Many workplace illnesses currently go undiagnosed or unreported because of the delay between exposure and symptoms, making it difficult to identify occupational disease risks and for workers to get financial support when they fall ill. The new registry would include comprehensive exposure records, identify at-risk workers, help with earlier diagnoses, and potentially contribute to expanding the list of presumptive illnesses in Ontario to improve worker compensation.
“Through our government’s Your Health plan, we are building a healthcare system that better provides Ontarians with the right care, in the right place,” said Sylvia Jones, Deputy Premier and Minister of Health. “With this innovative, first-of-its-kind Occupational Exposure Registry, our government is making it easier for workers across the province to connect to the care and support they need, when they need it.”
In addition, Ontario is creating an Occupational Illness Leadership Table made up of industry experts and worker advocates to guide the implementation of the report’s recommendations.
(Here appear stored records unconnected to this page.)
Lemma recording_counts {A} (name stat_type : string)
    (prod_entity test_entity : value) (a b : A) w w' :
  (mapper_add_mapping name prod_entity test_entity;;
   mapper_increment_stat name stat_type;;
   mret a) w = (w', Ok b) ->
  stats (mapper w') = stats (increment_stat name stat_type (mapper w)).
Proof.
  unfold mapper_add_mapping, mapper_increment_stat.
  unfold mbind, M_bind, lift, get_mapper, set_mapper.
  destruct (str_id prod_entity); [|done].
  destruct (str_id test_entity); [|done].
  destruct (add_mapping _ _ _ _) as [m'|] eqn:E; [|done].
  cbn [fst snd mret M_ret mapper]. intros [= <- _]. cbn [mapper].
  apply increment_stat_same_stats. by apply add_mapping_stats in E.
Qed.

(** [create_in_test] once the parameters are built, outside dry-run: the
    request is sent with the tagged parameters, and only then is the
    answer of the remote service looked at. *)
Lemma create_in_test_request self (prod_entity prod_id metadata : value)
    (l : list string) (params : dict) w :
  dry_run client = false ->
  resource_name self ∈ resource_map ->
  get_create_params self (mapper w) prod_entity = (l, Ok params) ->
  getattr prod_entity "id" = Ok prod_id ->
  let params' :=
    match dict_get "metadata" params with
    | Some _ => params
    | None => dict_set "metadata" (VDict []) params
    end in
  setitem (default VNone (dict_get "metadata" params')) "prod_id" prod_id
    = Ok metadata ->
  let sent := dict_set "metadata" metadata params' in
  create_in_test client self prod_entity w
  = let (r, out) :=
      stripe_create (resource_name self) (test_key client) sent (account w) in
    let w_sent :=
      mkWorld (mapper w) r
        (calls w ++ [ApiCreate (resource_name self) (test_key client) sent])
        (warnings w ++ l) in
    match out with
    | inl e =>
        (w_sent,
         Raise (StripeClientError
                  ("Error creating " +:+ resource_name self +:+ ": " +:+ e)))
    | inr created =>
        (mapper_add_mapping (resource_name self) prod_entity created;;
         mapper_increment_stat (resource_name self) "created";;
         mret created) w_sent
    end.
Proof.
  intros Hdry Hres Hparams Hid params' Hset sent.
  unfold create_in_test.
  unfold mbind at 1, M_bind, get_mapper.
  unfold mbind at 1, M_bind, run_logged. rewrite Hparams. cbn [fst snd].
  unfold mbind at 1, M_bind, lift. rewrite Hid.
  unfold mbind at 1, M_bind. fold params'. rewrite Hset. fold sent.
  unfold mbind at 1, M_bind, create. rewrite decide_False by done.
  rewrite Hdry, bool_decide_eq_true_2 by done.
  unfold mbind at 1, M_bind, request.
  change (_get_client client TEST) with (test_key client).
  cbn [account mapper calls warnings].
  by destruct (stripe_create _ _ _ _) as [r [e|created]].
Qed.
The table will include some of the province’s foremost medical voices along with representatives from workplace health and safety groups to ensure the province keeps pace with advancements in medical science and technology and delivers for workers.
To build the Occupational Exposure Registry, which is expected in 2025, the Ministry of Labour, Immigration, Training and Skills Development is working with the Occupational Cancer Research Centre (OCRC) to collect and analyze data from existing Ministry industrial hygiene records. The Ministry and OCRC are also working with healthcare providers and industry associations to gather new data and catalogue past and current occupational exposures across Ontario’s hundreds of thousands of workplaces.
“The Ontario Federation of Labour (OFL) has long advocated for greatly increased recognition of occupational diseases by Ontario’s workers’ compensation system,” said Patty Coates, OFL President. “A government commissioned study by Dr. Paul Demers recently found that less than 10 per cent of Ontarians with occupational cancers ever get compensated. The OFL welcomes the government proposal to establish an occupational disease registry as a first step towards moving on other key recommendations in the Demers report, such as increasing the number of cancers recognized for workers’ compensation.”
The Occupational Disease Landscape Review report was authored by Dr. Linn Holness and Janet Brown of the MAP Centre for Urban Health Solutions at St. Michael’s Hospital in Toronto, a site of Unity Health Toronto, and an internationally recognized research organization. The 58-page report includes recommendations on workplace prevention and monitoring of occupational disease, healthcare delivery and ways to strengthen connections within the system.
In addition to the Registry, work is underway to deliver on the report’s recommendations, including the development of a web-based Silica Control Tool that will assist in detecting and monitoring workplace silica exposure in the construction and mining industries.